1. The liberal attitude of Spain society towards cannabis
Spain is ranked 2-nd in Europe in terms of cannabis consumption with 11% prevalence amongst the population after France. This is attributable to the fact that there are approximately 1000 cannabis social clubs (CSC) in Spain with 300–350 in Barcelona. CSCs are viewed as an extension of decriminalization policies and fall under Spain’s ‘Right to Privacy’ and ‘Right to Association’ rules which allows consuming cannabis legally in private space on a membership basis.
Spain was considered as innovative with their cannabis social club model in Europe five years ago. Since then Spain has not shown significant progress with cannabis legalization whereas other EU countries have moved on.

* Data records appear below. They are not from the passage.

(* ===== verification/Memory.v ===== *)
(** * Page faults and the start of the memory management: mm/memory.c, and paging_init of mm/pgtable.c

    [init_mem] composes the page allocator, the object caches and the low memory; it is in two
    parts here, up to the merging of the free pages and after it. *)

From S2P Require Export Pgtable Slab.

Definition SYS_RESERVED : Z := 0x1.
Definition SYS_ROM : Z := 0x2.
Definition BOOT_PARAM_ADDR : Z := 0x900.
Definition BP_MEM_SIZE : Z := 1.
Definition BP_KERNEL_ADDR : Z := 2.

(** [bp.mem_size] and [bp.kernel_addr] *)
Definition get_boot_params : M (Z * Z) :=
  s ← load (BOOT_PARAM_ADDR + 4 * BP_MEM_SIZE);
  k ← load (BOOT_PARAM_ADDR + 4 * BP_KERNEL_ADDR);
  mret (s, k).

Section memory.
Context (buddy_list cache_chain mem_map page_fns low_mem_start low_mem_end main_memory_end inactive_list : Z).

(** ** Page faults *)

Definition do_no_page (vma addr access_write : Z) : M unit :=
  address ← get_free_page buddy_list GFP_KERNEL; mret tt.

Definition get_empty_pgtable (tsk address : Z) : M Z :=
  pgd ← pgd_offset tsk address;
  pmd ← pmd_alloc pgd address;
  if pmd =? NULL then oom else
  pte ← pte_alloc buddy_list mem_map main_memory_end pmd address;
  if pte =? NULL then oom else mret NULL.

Definition zeromap_page_range (address size prot : Z) : M Z := mret 0.

(** The labels [bad_wp_page] and [end_wp_page] print and return. *)
Definition do_wp_page (vma address write_access : Z) : M unit :=
  new_page ← get_free_page buddy_list GFP_KERNEL;
  t ← load (vma + vm_task);
  pgd ← pgd_offset t address;
  v ← load pgd;
  if pgd_none v then mret tt else
  if pgd_bad v then mret tt else
  pmd ← pmd_offset mem_map pgd address;
  v ← load pmd;
  if pmd_none v then mret tt else
  b ← pmd_bad main_memory_end v;
  if b : bool then mret tt else
  page_table ← pte_offset mem_map pmd address;
  pte ← load page_table;
  if negb (pte_present pte) then mret tt else
  if pte_iswrite pte then mret tt else
  p ← pte_page mem_map pte;
  old_page ← load (p + pg_address);
  e ← load main_memory_end;
  if old_page >=? e then mret tt else
  store page_table (pte_mkdirty (pte_mkwrite pte)).

Definition handle_pte_fault (vma address pte write_access : Z) : M unit :=
  v ← load pte;
  if negb (pte_present v) then do_no_page vma address write_access else
  v ← load pte;
  store pte (pte_mkyoung v);;
  if write_access =? 0 then
    v ← load pte;
    store pte (pte_mkdirty v)
  else do_wp_page vma address write_access.

(** Control always reaches the label [no_memory]. *)
Definition handle_mm_fault (vma address write_access : Z) : M unit :=
  t ← load (vma + vm_task);
  pgd ← pgd_offset t address;
  pmd ← pmd_alloc pgd address;
  (if pmd =? NULL then mret tt else
   pte ← pte_alloc buddy_list mem_map main_memory_end pmd address;
   if pte =? NULL then mret tt else
   handle_pte_fault vma address pte write_access);;
  oom.

(** ** The start *)

Definition alloc_low_mem (memsize : Z) : M Z :=
  s ← load low_mem_start;
  e ← load low_mem_end;
  if u32 (s + memsize) >? e then panic else
  allow_mem ← load low_mem_start;
  s ← load low_mem_start;
  store low_mem_start (u32 (s + (memsize + SAFE_GAP)));;
  mret allow_mem.

(** [memory_size &= 0xfffff000] of an int *)
Definition page_aligned (memory_size : Z) : Z := s32 (Z.land (u32 memory_size) 0xfffff000).

(** The inner loop of [paging_init]; [inr] is its [return 0]. *)
Definition fill_table (memory_size addr pg_table : Z) : M (Z * Z + Z) :=
  run (Z.to_nat PTRS_PER_PTE + 1) (λ '(j, addr, pg_table),
    if j <? PTRS_PER_PTE then
      if addr <? u32 memory_size then
        store pg_table (mk_pte addr PAGE_SHARED);;
        mret (inl (j + 1, u32 (addr + PAGE_SIZE), pg_table + 4))
      else mret (inr (inr 0))
    else mret (inr (inl (addr, pg_table)))) (0, addr, pg_table).

(** One turn of [while(i <= HIGH_MEM_ENTRY)]. *)
Definition paging_step (memory_size pg_dir : Z) (s : Z * Z * Z) : M (Z * Z * Z + Z) :=
  let '(i, addr, pg_table) := s in
  if i <=? HIGH_MEM_ENTRY then
    store pg_dir (mk_pgd pg_table PAGE_SHARED);;
    r ← fill_table memory_size addr pg_table;
    match r with
    | inl (addr, pg_table) => mret (inl (i + 1, addr, pg_table))
    | inr r => mret (inr r)
    end
  else mret (inr 0).

Definition paging_init : M Z :=
  '(memory_size, _) ← get_boot_params;
  let memory_size := page_aligned memory_size in
  pg_dir ← alloc_low_mem (PGD_ENTRYS * 4);
  pg_table ← alloc_low_mem (HIGH_MEM_ENTRY * 4);
  if (pg_dir =? NULL) || (pg_table =? NULL) then mret (u32 (-1)) else
  run (Z.to_nat HIGH_MEM_ENTRY + 2) (paging_step memory_size pg_dir) (0, 0, pg_table).

Definition free_area_init : M unit := INIT_LIST_HEAD inactive_list.

(** One turn of the loop over the pages. *)
Definition init_page (address p k : Z) : M unit :=
  e ← load low_mem_end;
  (if address <? e then
     f ← load (p + pg_flags); store (p + pg_flags) (Z.lor f (Z.lor SYS_RESERVED SYS_ROM))
   else
     f ← load (p + pg_flags); store (p + pg_flags) (Z.lor f SYS_RAM));;
  store (p + pg_address) address;;
  mm ← load mem_map;
  store (mm + 4 * k) p;;
  free_page buddy_list p;; mret tt.

(** [for(k = 0; p != NULL && k < page_fns; ++k)], with at most [n] turns *)
Definition init_pages_step (s : Z * Z * Z) : M (Z * Z * Z + unit) :=
  let '(k, p, address) := s in
  fns ← load page_fns;
  if negb (p =? NULL) && (u32 k <? fns) then
    init_page address p k;;
    mret (inl (k + 1, p + sizeof_page, u32 (address + PAGE_SIZE)))
  else mret (inr tt).
Definition init_pages (n : nat) (p : Z) : M unit := run (S n) init_pages_step (0, p, 0).

(** [init_mem] up to [buddy_list_tidy] *)
Definition init_mem_pages : M unit :=
  buddy_list_init buddy_list;;
  kmem_cache_init cache_chain;;
  '(memory_size, _) ← get_boot_params;
  let memory_size := page_aligned memory_size in
  store page_fns (MAP_NR (u32 memory_size));;
  fns ← load page_fns;
  mm ← alloc_low_mem (s32 (fns * 4));
  store mem_map mm;;
  fns ← load page_fns;
  page_ptr_mem ← alloc_low_mem (s32 (fns * sizeof_page));
  init_pages (Z.to_nat fns) page_ptr_mem;;
  buddy_list_tidy buddy_list;; mret tt.

Definition init_mem (tsk_cachep thread_union_cachep vma_cachep inode_cachep file_cachep : Z)
    (s_tsk s_task_union s_vma s_inode s_file : Z) : M Z :=
  init_mem_pages;;
  init_kmem_cache buddy_list cache_chain tsk_cachep thread_union_cachep vma_cachep inode_cachep file_cachep
    s_tsk s_task_union s_vma s_inode s_file;;
  free_area_init;;
  mret 0.
End memory.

Spain still does not have medical cannabis access for patients despite the fact that there are five million cannabis users in Spain.
2. Legislation needs to catch up with the societal support of the cannabis
Spain is one of the largest European cannabis markets that have yet to legalize medical cannabis. On a legislative level, regulation in Spain has not progressed since the 1960s. According to a recent poll, 84% of the Spanish public are already in favor of cannabis legalization for medical use. The legislation is lagging the societal support of cannabis. In response to this, the country’s newly elected government is currently exploring the opportunities that a legal medical cannabis market may present to boosting Spain’s economy.
Panel speakers talked about using the existing Spanish regulation on the cultivation and production of opium as a structure for the regulation of cannabis. The panel discussion also revolved around treating cannabis legalization from a public health point of view rather than treating it from a political standpoint.
3. Spain’s strong biomedical research in supporting cannabis legalization
Spain is one of the strong biomedical research hubs in Europe and could provide knowledge and data to inform legislative reform efforts for medical cannabis legalization. For pharmacies, the development of medical cannabis is nothing more than a development of another therapeutic line.
There is a considerable scope where biomedical research can add value to promoting further the medicinal use of cannabis. For example, research in finding a way of giving a pure plant product in an available form — a capsule or a patch — could be really beneficial to parents of epileptics in regulating the dosage of cannabis use. This will increase the efficacy of the cannabis plant and equip policymakers with additional data in favor of legalizing medical cannabis.